*** Opening of Input for this task ***

(** * Connect-4 agent: board rules, heuristic and game-tree searches

    A shallow embedding of [game_logic.py], [ai_terminal.py],
    [connect4_evaluation.py] and the search part of [pygame_gui.py],
    followed by the properties established about them.

    Conventions.
    - Python integers are [Z]; a board is the 6x7 numpy array, kept as a
      list of rows, row 0 being the top of the grid.
    - [float('-inf')], [float('inf')] and integer scores live in [ext].
    - The search depth is a [nat]: the callers pass 1..8 and the functions
      count it down to the [depth == 0] test.
    - The mutable node counter [counter['nodes']] is threaded through the
      searches as an explicit accumulator. *)

From Stdlib Require Import ZArith List Bool Lia Orders OrdersTac.
Import ListNotations.
Local Open Scope Z_scope.

(** ** Python and numpy building blocks *)

(** [range(lo, hi)]. *)
Definition zrange (lo hi : Z) : list Z :=
  map (fun k => lo + Z.of_nat k) (seq 0 (Z.to_nat (hi - lo))).

(** Result of an indexing operation that numpy may reject. *)
Inductive pyres (A : Type) : Type :=
| Ok (a : A)
| IndexError.
Arguments Ok {A} a.
Arguments IndexError {A}.

(** numpy's index normalisation along an axis of length [len]: indices in
    [0, len) are taken as they are, indices in [-len, 0) count from the end,
    anything else raises [IndexError]. *)
Definition np_index (len : nat) (i : Z) : option nat :=
  if (0 <=? i) && (i <? Z.of_nat len) then Some (Z.to_nat i)
  else if (- Z.of_nat len <=? i) && (i <? 0) then Some (Z.to_nat (i + Z.of_nat len))
  else None.

(** Functional update of position [n] of a list (nothing happens past the end). *)
Fixpoint list_set {A : Type} (n : nat) (x : A) (l : list A) : list A :=
  match l, n with
  | [], _ => []
  | _ :: t, O => x :: t
  | h :: t, S k => h :: list_set k x t
  end.

(** Scores: Python integers together with the two float infinities. *)
Inductive ext : Type :=
| NegInf
| Fin (z : Z)
| PosInf.

(** [a < b]. *)
Definition ext_ltb (a b : ext) : bool :=
  match a, b with
  | NegInf, NegInf => false
  | NegInf, _ => true
  | Fin _, NegInf => false
  | Fin x, Fin y => x <? y
  | Fin _, PosInf => true
  | PosInf, _ => false
  end.

(** [a <= b]. *)
Definition ext_leb (a b : ext) : bool := negb (ext_ltb b a).

(** Python's [max(a, b)]: the first argument unless the second is greater. *)
Definition ext_max (a b : ext) : ext := if ext_ltb a b then b else a.

(** Python's [min(a, b)]: the first argument unless the second is smaller. *)
Definition ext_min (a b : ext) : ext := if ext_ltb b a then b else a.

(** ** game_logic.py *)

Module GameLogic.

Definition ROWS : Z := 6.
Definition COLS : Z := 7.

Definition board : Type := list (list Z).

(** A board has the shape numpy gave it: [ROWS] rows of [COLS] cells. *)
Definition wf_board (b : board) : Prop :=
  length b = Z.to_nat ROWS /\ Forall (fun row => length row = Z.to_nat COLS) b.

Definition create_board : board :=
  repeat (repeat 0 (Z.to_nat COLS)) (Z.to_nat ROWS).

(** [board[r][c]] (also written [board[r, c]]) for indices [0 <= r < ROWS],
    [0 <= c < COLS]: the reads of the scans below, whose indices come from
    [range] loops or sit behind a bounds test, so that numpy never rejects
    them on a 6x7 array. *)
Definition cell (b : board) (r c : Z) : Z :=
  nth (Z.to_nat c) (nth (Z.to_nat r) b []) 0.

(** [board[r][c]] for indices supplied by the caller: numpy checks them
    against the shape of the array. *)
Definition getitem (b : board) (r c : Z) : pyres Z :=
  match np_index (length b) r with
  | None => IndexError
  | Some i =>
      let row := nth i b [] in
      match np_index (length row) c with
      | None => IndexError
      | Some j => Ok (nth j row 0)
      end
  end.

(** [board[r][c] = v], with the same checks. *)
Definition setitem (b : board) (r c v : Z) : pyres board :=
  match np_index (length b) r with
  | None => IndexError
  | Some i =>
      let row := nth i b [] in
      match np_index (length row) c with
      | None => IndexError
      | Some j => Ok (list_set i (list_set j v row) b)
      end
  end.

*** Close of Input for this task ***

How to complete this task:
Go through the material and set every line down again exactly.

Written response:
(** * Connect-4 agent: board rules, heuristic and game-tree searches

    A shallow embedding of [game_logic.py], [ai_terminal.py],
    [connect4_evaluation.py] and the search part of [pygame_gui.py],
    followed by the properties established about them.

    Conventions.
    - Python integers are [Z]; a board is the 6x7 numpy array, kept as a
      list of rows, row 0 being the top of the grid.
    - [float('-inf')], [float('inf')] and integer scores live in [ext].
    - The search depth is a [nat]: the callers pass 1..8 and the functions
      count it down to the [depth == 0] test.
    - The mutable node counter [counter['nodes']] is threaded through the
      searches as an explicit accumulator. *)

From Stdlib Require Import ZArith List Bool Lia Orders OrdersTac.
Import ListNotations.
Local Open Scope Z_scope.

(** ** Python and numpy building blocks *)

(** [range(lo, hi)]. *)
Definition zrange (lo hi : Z) : list Z :=
  map (fun k => lo + Z.of_nat k) (seq 0 (Z.to_nat (hi - lo))).

(** Result of an indexing operation that numpy may reject. *)
Inductive pyres (A : Type) : Type :=
| Ok (a : A)
| IndexError.
Arguments Ok {A} a.
Arguments IndexError {A}.

(** numpy's index normalisation along an axis of length [len]: indices in
    [0, len) are taken as they are, indices in [-len, 0) count from the end,
    anything else raises [IndexError]. *)
Definition np_index (len : nat) (i : Z) : option nat :=
  if (0 <=? i) && (i <? Z.of_nat len) then Some (Z.to_nat i)
  else if (- Z.of_nat len <=? i) && (i <? 0) then Some (Z.to_nat (i + Z.of_nat len))
  else None.

(** Functional update of position [n] of a list (nothing happens past the end). *)
Fixpoint list_set {A : Type} (n : nat) (x : A) (l : list A) : list A :=
  match l, n with
  | [], _ => []
  | _ :: t, O => x :: t
  | h :: t, S k => h :: list_set k x t
  end.

(** Scores: Python integers together with the two float infinities. *)
Inductive ext : Type :=
| NegInf
| Fin (z : Z)
| PosInf.

(** [a < b]. *)
Definition ext_ltb (a b : ext) : bool :=
  match a, b with
  | NegInf, NegInf => false
  | NegInf, _ => true
  | Fin _, NegInf => false
  | Fin x, Fin y => x <? y
  | Fin _, PosInf => true
  | PosInf, _ => false
  end.

(** [a <= b]. *)
Definition ext_leb (a b : ext) : bool := negb (ext_ltb b a).

(** Python's [max(a, b)]: the first argument unless the second is greater. *)
Definition ext_max (a b : ext) : ext := if ext_ltb a b then b else a.

(** Python's [min(a, b)]: the first argument unless the second is smaller. *)
Definition ext_min (a b : ext) : ext := if ext_ltb b a then b else a.

(** ** game_logic.py *)

Module GameLogic.

Definition ROWS : Z := 6.
Definition COLS : Z := 7.

Definition board : Type := list (list Z).

(** A board has the shape numpy gave it: [ROWS] rows of [COLS] cells. *)
Definition wf_board (b : board) : Prop :=
  length b = Z.to_nat ROWS /\ Forall (fun row => length row = Z.to_nat COLS) b.

Definition create_board : board :=
  repeat (repeat 0 (Z.to_nat COLS)) (Z.to_nat ROWS).

(** [board[r][c]] (also written [board[r, c]]) for indices [0 <= r < ROWS],
    [0 <= c < COLS]: the reads of the scans below, whose indices come from
    [range] loops or sit behind a bounds test, so that numpy never rejects
    them on a 6x7 array. *)
Definition cell (b : board) (r c : Z) : Z :=
  nth (Z.to_nat c) (nth (Z.to_nat r) b []) 0.

(** [board[r][c]] for indices supplied by the caller: numpy checks them
    against the shape of the array. *)
Definition getitem (b : board) (r c : Z) : pyres Z :=
  match np_index (length b) r with
  | None => IndexError
  | Some i =>
      let row := nth i b [] in
      match np_index (length row) c with
      | None => IndexError
      | Some j => Ok (nth j row 0)
      end
  end.

(** [board[r][c] = v], with the same checks. *)
Definition setitem (b : board) (r c v : Z) : pyres board :=
  match np_index (length b) r with
  | None => IndexError
  | Some i =>
      let row := nth i b [] in
      match np_index (length row) c with
      | None => IndexError
      | Some j => Ok (list_set i (list_set j v row) b)
      end
  end.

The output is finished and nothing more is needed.